Кутузов с армией оставался за Днепром. Послал вперед, к Платову, Ермолова, а сам ушел в город Копыс, чтобы хоть какое-то продовольствие для армии иметь. Вскоре пришло от него запоздалое поздравление:
«Милостивый Государь мой, граф Матвей Иванович!
Чего мне желалось, то Бог и Государь исполнили, я Вас вижу графом Российской империи; ежели бы подвиги Ваши, начав от 6-го октября по сей час, и не были так блистательны, тогда скорое прибытие с Дону 26-ти полков, которые в разбитии неприятеля столько участия имели, могло сделать достаточно признательным всемилостивейшего Государя.
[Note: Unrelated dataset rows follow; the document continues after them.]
(* ===== verification/Publish.v ===== *)
(** * Publish: publishing one file

    Models [publish_atomic_file] of [publication.rs] and
    [publish_file_noclobber] of [unix/mod.rs].  A no-clobber publication has no
    original to restore, so its journal is marked committed before the rename:
    recovery then only removes the stage and can never delete the published
    file. *)

From stdpp Require Import gmap.
From S2P Require Import Prelude Text Digest Publication Ordered CrashIO FileSystem Journal Transaction DurableSet.

Section publish.
Context {O : Os_params} {H : Sha256} {K : JournalCodec}.

(** Renaming the stage over the absent target, with the checks that follow. *)
Definition install_noclobber (target : path) (parent stage : ParentHandle) (installed : FileIdentity)
  (expected_digest : list Z) : io unit :=
  _ ← rename_noclobber stage (leaf stage) parent (leaf parent);
  published ← read_regular_with_mode target;
  _ ← pure (ensure (match published with
                    | Some (identity, bytes, mode) => bool_decide (identity = installed)
                        && bool_decide (sha256_bytes bytes = expected_digest) && (mode =? o644)
                    | None => false
                    end) (other PublishedMismatch));
  _ ← test_fail_point (rs "file-after-rename-before-sync");
  fsync (fd parent).

(** After the committed journal: rename, clean up, remove the journal. *)
Definition release_noclobber (target journal stage_path : path) (parent : ParentHandle)
  (op : JournalOperation) (installed : FileIdentity) (expected_digest : list Z) : io unit :=
  stage ← open_parent stage_path false;
  result ← attempt (install_noclobber target parent stage installed expected_digest);
  match result with
  | inr e =>
    found ← attempt (identity_at parent (leaf parent));
    if bool_decide (match found with inl id => id | inr _ => None end = Some installed)
    then throw (io_uncertain RenamedUnsynced)
    else finish_cleanup_only_publication journal e
  | inl _ =>
    cleanup ← cleanup_committed [op];
    _ ← pure (refuse (nonempty cleanup) (io_rollback CleanupIncomplete));
    current ← read_regular journal;
    current ← pure (ok_or current (io_rollback JournalDisappeared));
    removed ← attempt (remove_journal journal (fst current));
    match removed with
    | inl _ => mret tt
    | inr _ => throw (io_rollback JournalNotRemoved)
    end
  end.

(** Everything after the target has been found absent. *)
Definition publish_absent (target journal : path) (parent : ParentHandle) (contents : list Z) (nonce : Z)
  : io unit :=
  let stage_path := join_name (handle_path parent) (sibling_name (leaf parent) (rs "stage") nonce) in
  let expected_digest := sha256_bytes contents in
  st ← fstat (fd parent);
  let op := mkOperation target (Some stage_path) None (st_identity st) None None None
              (Some expected_digest) (Some o644) None in
  _ ← write_journal journal (mkJournal SCHEMA_V3 nonce Prepared [op]);
  written ← attempt (write_new_file stage_path contents);
  match written with
  | inr e => fail_with_rollback journal [op] e
  | inl installed =>
    let op := with_installed op installed in
    updated ← attempt (write_journal journal (mkJournal SCHEMA_V3 nonce Prepared [op]));
    match updated with
    | inr e => fail_with_rollback journal [op] e
    | inl _ =>
      committed ← attempt (write_journal journal (mkJournal SCHEMA_V3 nonce Committed [op]));
      match committed with
      | inr e => finish_cleanup_only_publication journal e
      | inl _ => release_noclobber target journal stage_path parent op installed expected_digest
      end
    end
  end.

Definition publish_file_noclobber (target : path) (contents : list Z) (nonce : Z) : io PublicationReceipt :=
  journal ← pure (publication_journal_path target (rs "file"));
  _ ← lock_for_journal journal;
  recovery ← recover_if_needed journal;
  parent ← open_parent target true;
  present ← identity_at parent (leaf parent);
  _ ← pure (refuse (is_someb present) (Failure AlreadyExists TargetExists));
  _ ← publish_absent target journal parent contents nonce;
  mret (mkReceipt recovery).

(** The compare-and-swap precondition of [ReplaceIf]. *)
Definition cas_matches (measured : option (FileIdentity * list Z)) (identity : FileIdentity) (sha256 : list Z) : bool :=
  match measured with
  | Some (current, contents) => bool_decide (current = identity) && bool_decide (sha256_bytes contents = sha256)
  | None => false
  end.

Definition publish_atomic_file (target : path) (contents : list Z) (policy : AtomicFilePolicy) (nonce : Z)
  : io PublicationReceipt :=
  _ ← pure (validate_target_leaf target);
  target ← absolute_path target;
  _ ← test_fail_point (rs "path");
  match policy with
  | AtomicNoClobber => publish_file_noclobber target contents nonce
  | ReplaceIf identity sha256 =>
    journal ← pure (publication_journal_path target (rs "file"));
    transaction ← new journal;
    measured ← read_regular target;
    _ ← pure (ensure (cas_matches measured identity sha256) (io_conflict CasPrecondition));
    '(transaction, staged) ← stage_write target contents transaction;
    _ ← match staged with inl _ => mret tt | inr e => throw e end;
    measured ← read_regular target;
    _ ← pure (ensure (cas_matches measured identity sha256) (io_conflict CasChanged));
    commit_set nonce transaction
  end.
End publish.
Дружба моя с Вами от 73-го году никогда не изменялась, и все то, что ныне и впредь Вам случится приятного, я в том участвую…
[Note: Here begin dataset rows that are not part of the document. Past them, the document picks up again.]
Lemma wp_install it id s (Q : unit -> nodes -> Prop) X D : items_for [it] -> Released it s -> item_unapplied it s ->
  item_staged it s -> installed (i_op it) = Some id ->
  (forall s', Released it s' -> item_published it s' -> item_home it s' -> Q tt s') ->
  (forall e s', Released it s' -> X e s') -> (forall s', Released it s' -> D s') ->
  wp (install_noclobber T (handle T) (handle stage_file) id (sha256_bytes contents)) Q X D s.
Proof using Hadm Habs.
  intros Hi Hrel Hu Hst Hid HQ HX HD. destruct (creation_item it Hi) as (Ht & _ & Hstg & _).
  destruct (install_state it s Hi Hrel Hu Hst) as (id' & Hid' & Hs & HT & Hrel' & Hpub & Hh).
  rewrite Hid in Hid'. injection Hid' as <-. pose proof (items_layout _ _ _ _ Hadm [it] Hi) as Hl.
  pose proof (it_wf J it Hl) as Hwf. destruct (cells_distinct _ _ _ Hwf) as (HTin & _ & HS & _).
  destruct (HS stage_file Hstg) as [Hsin _]. rewrite Ht in HTin.
  destruct (normal_path_shape stage_file) as (Hats & _); [by apply (cell_normal _ _ _ Hwf)|].
  destruct (normal_path_shape T target_normal) as (Hatt & _). unfold at_leaf in Hats, Hatt.
  unfold install_noclobber, rename_noclobber. rewrite Hats, Hatt.
  apply wp_bind. eapply wp_rename_noreplace; [exact Hs|exact HT| |auto..].
  apply wp_bind. eapply wp_cell_read; [exact Hwf|exact Hh|exact HTin| |intros e _; auto|auto].
  rewrite lookup_insert_eq. destruct (adm_targets _ _ _ _ Hadm creation ltac:(by left)) as [_ (_ & _ & _ & [Hlen _])].
  cbn [node_measure]. rewrite (proj2 (Z.leb_le _ _) Hlen). intros r [= <-]. apply wp_bind.
  eapply wp_pure_ok; [by rewrite !bool_decide_true|]. apply wp_bind, wp_fail_point; [|auto..]. apply wp_fsync; auto.
Qed.

Lemma wp_release it id s (Q : unit -> nodes -> Prop) X D : items_for [it] -> Released it s -> item_unapplied it s ->
  item_staged it s -> installed (i_op it) = Some id ->
  (forall s', Done [it] s' -> Q tt s') -> (forall e s', Reach1 s' -> X e s') -> (forall s', Reach1 s' -> D s') ->
  wp (release_noclobber T J stage_file (handle T) (i_op it) id (sha256_bytes contents)) Q X D s.
Proof using Hadm Habs.
  intros Hi Hrel Hu Hst Hid HQ HX HD. destruct (creation_item it Hi) as (Ht & Hback & Hstg & _).
  pose proof (items_layout _ _ _ _ Hadm [it] Hi) as Hl. pose proof (it_wf J it Hl) as Hwf.
  destruct (cells_distinct _ _ _ Hwf) as (_ & _ & HS & _). destruct (HS stage_file Hstg) as [Hsin _].
  assert (forall s', Released it s' -> Reach1 s') as Hreach by (intros; by eapply reach1_released).
  pose proof Hrel as (_ & _ & _ & Hh). unfold release_noclobber. apply wp_bind.
  eapply wp_cell_parent; [exact Hwf|exact Hh|exact Hsin| |auto|auto].
  apply wp_bind, wp_attempt. apply (wp_install it); [done|done|done|done|done| | |auto].
  - intros s' Hrel' Hpub Hh'. pose proof Hrel' as (Hb' & Hj' & _). change [i_op it] with (map i_op [it]).
    apply (wp_close J HJ HJS nonce fs0 ok [it]); [done| |done| |].
    + split; [done|]. split; [done|]. by intros it' ->%list_elem_of_singleton.
    + intros e s2 [Hc|Hd] _ _; apply HX; [by apply Hreach, closing_released|exists it; auto].
    + intros s2 [Hc|Hd]; apply HD; [by apply Hreach, closing_released|exists it; auto].
  - intros e s' Hrel'. apply wp_bind, wp_attempt, wp_identity_at; [apply target_normal| | |intros e' _|auto].
    + intros id' b m _. case_bool_decide; [apply wp_throw; auto|]. by apply wp_cleanup_only; auto.
    + intros _. case_bool_decide; [done|]. by apply wp_cleanup_only; auto.
    + case_bool_decide; [done|]. by apply wp_cleanup_only; auto.
Qed.

(** From the last stage on: the mark and the release. *)
Lemma wp_mark it id s (Q : unit -> nodes -> Prop) X D : items_for [it] -> Pending [it] s -> item_unapplied it s ->
  item_staged it s -> installed (i_op it) = Some id ->
  (forall s', Done [it] s' -> Q tt s') -> (forall e s', Reach1 s' -> X e s') -> (forall s', Reach1 s' -> D s') ->
  wp (committed ← attempt (write_journal J (record nonce Committed [it]));
      match committed with
      | inr e => finish_cleanup_only_publication J e
      | inl _ => release_noclobber T J stage_file (handle T) (i_op it) id (sha256_bytes contents)
      end) Q X D s.
Proof using Hadm Habs.
  intros Hi Hpend Hu Hst Hid HQ HX HD. pose proof (fun s' => mark_replacing it s s' Hi Hpend Hu Hst) as Hmark.
  assert (forall s', replacing J (record nonce Committed [it]) s s' -> Reach1 s') as Hreach.
  { intros s' Hrep. destruct (Hmark s' Hrep) as (_ & _ & _ & [?|?] & _); exists it; auto. }
  pose proof Hpend as ( (Hown & Hd & _) & Hj & _).
  apply wp_bind, wp_attempt, (wp_write_journal ok J HJ HJS); [done|done| | | |auto].
  - right. destruct Hj as (b & i & m & _ & Hs). eauto.
  - intros bytes Henc. destruct (Hmark (replaced J bytes s)) as (Hu' & Hst' & _ & _ & Hr); [right; eauto|].
    apply wp_release; [done| |done|done|done|done|done|done]. apply Hr. eexists _, _, _. split; [done|].
    unfold replaced. by rewrite lookup_insert_eq.
  - intros e s' Hrep _. apply wp_cleanup_only; auto.
Qed.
Остаюсь в совершенной преданности Вашего сиятельства верный и всепокорный слуга князь Михаил Г.-Кутузов».
Платов прочитал, протер глаза, протянул Лазареву:
— Давай, громко…
Вслушивался, тер подбородок:
— Чего он там наплел? Если б не подвиги, то за ополчение б дали… Так, что ли? — потер занывший затылок. — Водки!
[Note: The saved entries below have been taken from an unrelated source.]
Definition known_of (ds : list declaration) : list (list Z) := set_of (map target ds).
Definition owned_of (ds : list declaration) : list (list Z) :=
  set_of (map target (List.filter claims_make_owner ds)).
Definition edges_of (ds : list declaration) (t : list Z) : list (list Z) :=
  set_of (concat (map endpoints (List.filter (about t) ds))).
Definition files_of (ds : list declaration) (t : list Z) : list (list Z) :=
  set_of (map file (List.filter claims_make_owner (List.filter (about t) ds))).
Definition graph_of (ds : list declaration) : MetaMakeOwnerGraph :=
  mkGraph (known_of ds) (map (fun t => (t, edges_of ds t)) (known_of ds))
    (map (fun t => (t, files_of ds t)) (owned_of ds)) ds.

(** ** The simulation *)
Lemma counter_add_ok current amount max label next : counter_add current amount max label = Ok next ->
  next = current + amount /\ next <= max.
Proof.
  unfold counter_add. intros (n & Hn & H)%bind_Ok. apply ok_or_Ok, checked_add_Some in Hn as [-> _].
  apply bind_Ok in H as (? & H%refuse_Ok & [= <-]). bool_prop. lia.
Qed.
Lemma counter_add_err current amount max label e : counter_add current amount max label = Err e -> is_limit e.
Proof.
  unfold counter_add. destruct (checked_add _ _ _); cbn; [|by intros [= <-]].
  destruct (max <? z); cbn; [by intros [= <-]|done].
Qed.
Lemma counter_add_not_Stuck current amount max label : counter_add current amount max label <> Stuck.
Proof. unfold counter_add. not_stuck. Qed.

Lemma trim_ascii_start_suffix bytes : exists p, bytes = p ++ trim_ascii_start bytes.
Proof.
  induction bytes as [|b bytes [p IH] ]; cbn; [by exists []|]. case_match; [|by exists []].
  exists (b :: p). cbn. by f_equal.
Qed.

Lemma trim_ascii_start_head bytes b rest : trim_ascii_start bytes = b :: rest -> is_ascii_whitespace b = false.
Proof.
  induction bytes as [|c bytes IH]; cbn; [done|]. destruct (is_ascii_whitespace c) eqn:Ec; [done|]. by intros [= <- _].
Qed.

(** ** Tokens *)
Definition plain_byte (b : Z) : Prop := is_ascii_graphic b = true /\ b <> 34.
Lemma plain_ascii b : plain_byte b -> is_ascii b.
Proof. intros [Hb _]. apply in_range_true in Hb. unfold is_ascii. lia. Qed.
Lemma graphic_not_space b : is_ascii_graphic b = true -> is_ascii_whitespace b = false.
Proof. intros Hb%in_range_true. unfold is_ascii_whitespace. lia. Qed.

Lemma token_bytes_ok bytes token rest : token_bytes bytes = Ok (token, rest) ->
  bytes = token ++ rest /\ Forall plain_byte token /\
  match bytes with b :: _ => is_ascii_whitespace b = false -> token <> [] | [] => True end.
Proof.
  revert token rest. induction bytes as [|b bytes IH]; intros token rest; cbn.
  { by intros [= <- <-]. }
  destruct (is_ascii_whitespace b) eqn:Eb; [by intros [= <- <-]|]. rewrite refuse_bind_Ok. intros [Hq H].
  apply ensure_bind_Ok in H as [Hg H]. apply bind_Ok in H as ([token' rest'] & H & [= <- <-]).
  apply IH in H as (-> & Hall & _). split; [done|]. split; [|done]. constructor; [|done]. split; [done|]. by bool_prop.
Qed.

Lemma token_bytes_not_Stuck bytes : token_bytes bytes <> Stuck.
Proof.
  induction bytes as [|b bytes IH]; cbn; [done|]. case_match; [done|]. not_stuck.
Qed.

Lemma tokenize_from_ok fuel : forall bytes tokens out, tokenize_from fuel bytes tokens = Ok out ->
  Forall (fun t => t <> [] /\ Forall plain_byte t) tokens -> Forall (fun t => t <> [] /\ Forall plain_byte t) out.
Proof.
  induction fuel as [|fuel IH]; intros bytes tokens out; cbn.
  { case_match; [by intros [= <-]|done]. }
  destruct (trim_ascii_start bytes) as [|b bytes'] eqn:Et; [by intros [= <-]|].
  intros ([token rest] & Hb & H)%bind_Ok Htok. apply bind_Ok in H as (? & _ & H).
  apply bind_Ok in H as (? & _ & H). eapply IH; [exact H|]. rewrite Forall_app, Forall_singleton.
  split; [done|]. apply (token_bytes_ok (b :: bytes')) in Hb as (_ & Hall & Hne). split; [|done]. apply Hne.
  by eapply trim_ascii_start_head.
Qed.
Lemma tokenize_ok bytes out : tokenize_make_args bytes = Ok out -> Forall (fun t => t <> [] /\ Forall plain_byte t) out.
Proof. intros H. by eapply tokenize_from_ok. Qed.

Lemma tokenize_from_not_Stuck fuel : forall bytes tokens, (length bytes <= fuel)%nat ->
  tokenize_from fuel bytes tokens <> Stuck.
Proof.
  induction fuel as [|fuel IH]; intros bytes tokens Hl; cbn.
  { destruct bytes; [done|cbn in Hl; lia]. }
  destruct (trim_ascii_start_suffix bytes) as [p Hp]. destruct (trim_ascii_start bytes) as [|b bytes'] eqn:Et; [done|].
  pose proof (trim_ascii_start_head _ _ _ Et) as Hb.
  apply bind_not_Stuck; [apply (token_bytes_not_Stuck (b :: bytes'))|]. intros [token rest] Ht.
  apply (token_bytes_ok (b :: bytes')) in Ht as (E & _ & Hne). not_stuck. apply IH.
  apply (f_equal length) in E, Hp. rewrite length_app in E, Hp. specialize (Hne Hb).
  destruct token; [done|]. cbn in *. lia.
Qed.
Lemma tokenize_not_Stuck bytes : tokenize_make_args bytes <> Stuck.
Proof. by apply tokenize_from_not_Stuck. Qed.
#[export] Hint Resolve tokenize_not_Stuck : aros.

Section refine.
Context (limits : Limits) (globals : list (list Z * list Z)).
Abbreviation preserve := (preserve_empty_endpoints limits).

(** ** Identities *)
Lemma global_expansion_shorter after value rest : global_expansion globals after = Ok (value, rest) ->
  (length rest < length after)%nat.
Proof.
  destruct after as [|c body]; [done|]. cbn. destruct (decide (c = 40)) as [->|Hc].
  - intros ([name rest'] & H%ok_or_Ok & Hk)%bind_Ok. apply split_once_Some in H as [-> _].
    inv_ok. rewrite length_app. cbn. lia.
  - intros H. exfalso. revert H. repeat case_match; try done; lia.
Qed.
Lemma global_expansion_not_Stuck after : global_expansion globals after <> Stuck.
Proof. unfold global_expansion. repeat case_match; not_stuck. Qed.
Hint Resolve global_expansion_not_Stuck : aros.

Lemma expand_identity_not_Stuck fuel : forall bytes, (length bytes <= fuel)%nat ->
  expand_identity globals fuel bytes <> Stuck.
Proof.
  induction fuel as [|fuel IH]; intros [|b bytes] Hl; cbn in *; try done; [lia|].
  destruct (b =? 36).
  - apply bind_not_Stuck; [auto with aros|]. intros [value rest] Hr%global_expansion_shorter. not_stuck. apply IH. lia.
  - not_stuck. apply IH. lia.
Qed.
Lemma identity_not_Stuck token : identity preserve globals token <> Stuck.
Proof. unfold identity. not_stuck. by apply expand_identity_not_Stuck. Qed.

Lemma measure_expand fuel : forall bytes n,
  match measure_identity limits globals fuel bytes n with
  | Ok m => exists text, expand_identity globals fuel bytes = Ok text /\ m = n + len text
  | Err e => is_limit e \/ expand_identity globals fuel bytes = Err e
  | Stuck => expand_identity globals fuel bytes = Stuck
  end.
Proof.
  induction fuel as [|fuel IH]; intros [|b bytes] n; cbn; try done.
  1, 2: exists []; rewrite len_nil; split; [done|lia].
  destruct (b =? 36); cbn.
  - destruct (global_expansion globals bytes) as [ [value rest]|e|]; cbn; [|by right|done].
    destruct (refuse _ _) as [ []|e|] eqn:Er; cbn; [|by right|done].
    destruct (counter_add _ _ _ _) as [m|e|] eqn:Ec; cbn; [|left; by eapply counter_add_err|by apply counter_add_not_Stuck in Ec].
    apply counter_add_ok in Ec as [-> _]. specialize (IH rest (n + len value)).
    destruct (measure_identity _ _ fuel rest _) as [m|e|].
    + destruct IH as (text & -> & ->). cbn. eexists. split; [done|]. rewrite len_app. lia.
    + destruct IH as [ | ->]; [by left|by right].
    + by rewrite IH.
  - destruct (counter_add _ _ _ _) as [m|e|] eqn:Ec; cbn; [|left; by eapply counter_add_err|by apply counter_add_not_Stuck in Ec].
    apply counter_add_ok in Ec as [-> _]. specialize (IH bytes (n + 1)).
    destruct (measure_identity _ _ fuel bytes _) as [m|e|].
    + destruct IH as (text & -> & ->). cbn. eexists. split; [done|]. rewrite len_cons. lia.
    + destruct IH as [ | ->]; [by left|by right].
    + by rewrite IH.
Qed.

Lemma copy_expand fuel : forall bytes text, expand_identity globals fuel bytes = Ok text ->
  copy_identity globals fuel bytes = Ok text.
Proof.
  induction fuel as [|fuel IH]; intros [|b bytes] text; cbn; try done. destruct (b =? 36).
  - intros ([value rest] & -> & H)%bind_Ok. cbn. inv_ok. by erewrite IH.
  - intros (result & H & [= <-])%bind_Ok. by rewrite (IH _ _ H).
Qed.

Lemma expand_graphic fuel : forall bytes text, expand_identity globals fuel bytes = Ok text ->
  Forall (fun b => is_ascii_graphic b = true) bytes -> Forall (fun b => is_ascii_graphic b = true) text.
Proof.
  induction fuel as [|fuel IH]; intros [|b bytes] text; cbn; try done; try (by intros [= <-]).
  intros H [Hb Hbs]%Forall_cons. revert H. destruct (b =? 36).
  - intros ([value rest] & Hg & H)%bind_Ok. apply refuse_bind_Ok in H as [Hv H].
    apply bind_Ok in H as (result & H & [= <-]). apply Forall_app. split.
    + apply existsb_false_Forall in Hv. eapply Forall_impl; [exact Hv|]. intros x Hx. by apply negb_false_iff.
    + eapply IH; [done|]. destruct bytes as [|c bytes]; [done|]. cbn in Hg. revert Hg. repeat case_match; try done.
      intros ([name rest'] & Hs%ok_or_Ok & Hk)%bind_Ok. inv_ok. apply split_once_Some in Hs as [-> _].
      apply Forall_cons in Hbs as [_ Hbs]. apply Forall_app in Hbs as [_ [_ Hbs]%Forall_cons]. done.
  - intros (result & H & [= <-])%bind_Ok. constructor; [done|]. by eapply IH.
Qed.

(** ** Counters *)
Definition within (s : Counters) : Prop := forall c, counter_of s c <= max_of limits c.
Definition sims {A} (Q : A -> Prop) (m : parser A) (p : res graph_error A) : Prop :=
  sim is_limit within Q m p.
Abbreviation quiet := (silent is_limit within).

Lemma counter_of_set s c v c' : counter_of (set_counter c v s) c' = if decide (c = c') then v else counter_of s c'.
Proof. by destruct s, c, c'. Qed.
Без вины унижали, обвиняли… Теперь за ополчение, собранное Адрианом Денисовым, ему, Платову, дали графский титул. Чудны дела твои, Господи!
— Нет, что-то не то. Читай опять…
Прибыл Ермолов.
— Фельдмаршал до сих пор Бонапарта боится. Мне велено остановиться и ждать здесь всю армию. Но я боюсь, упустим Бонапарта. Давай-ка, Матвей Иванович, пойдем вперед. Там, у Борисова, на Березине его Чичагов поджидает, а от Петербурга Витгенштейн подходит. Если с трех сторон навалиться разом, самого Бонапарта можем поймать…
Платов задумался. Славное б дело! Но не было надежды, что удастся. Не поддержат регулярными. Кутузов все хочет казачьими руками делать. Орлов-Денисов на что в гвардии свой человек, и то в отставку грозился уйти. Сколько ж можно: казаки да казаки!
— Решайся, Матвей Иванович! — подбивал Ермолов. — Налетим, всех заберем.
— Всех не заберем, — вздыхал Платов. — Будут драться, станут в каре. Нагляделся я на такие дела. Вон, прислали ко мне Сеславина с отрядом. Спроси у него, какая у Бонапарта гвардия… Что ж ты думаешь, я их обогнать не могу? Нет уж, нехай сами дохнут. Иди тихочко, подбирай их по дороге. Раньше, бывало за эту пушку сколько народу клали, чтоб отбить! А теперь — вот они! — стоят на дороге. Никому не нужны… А это еще и зима не начиналась. Сколько отсель до этой самой Франции? Пока дотащатся, сами передохнут, а мы остатки подберем. Чего ж зря казаков тратить?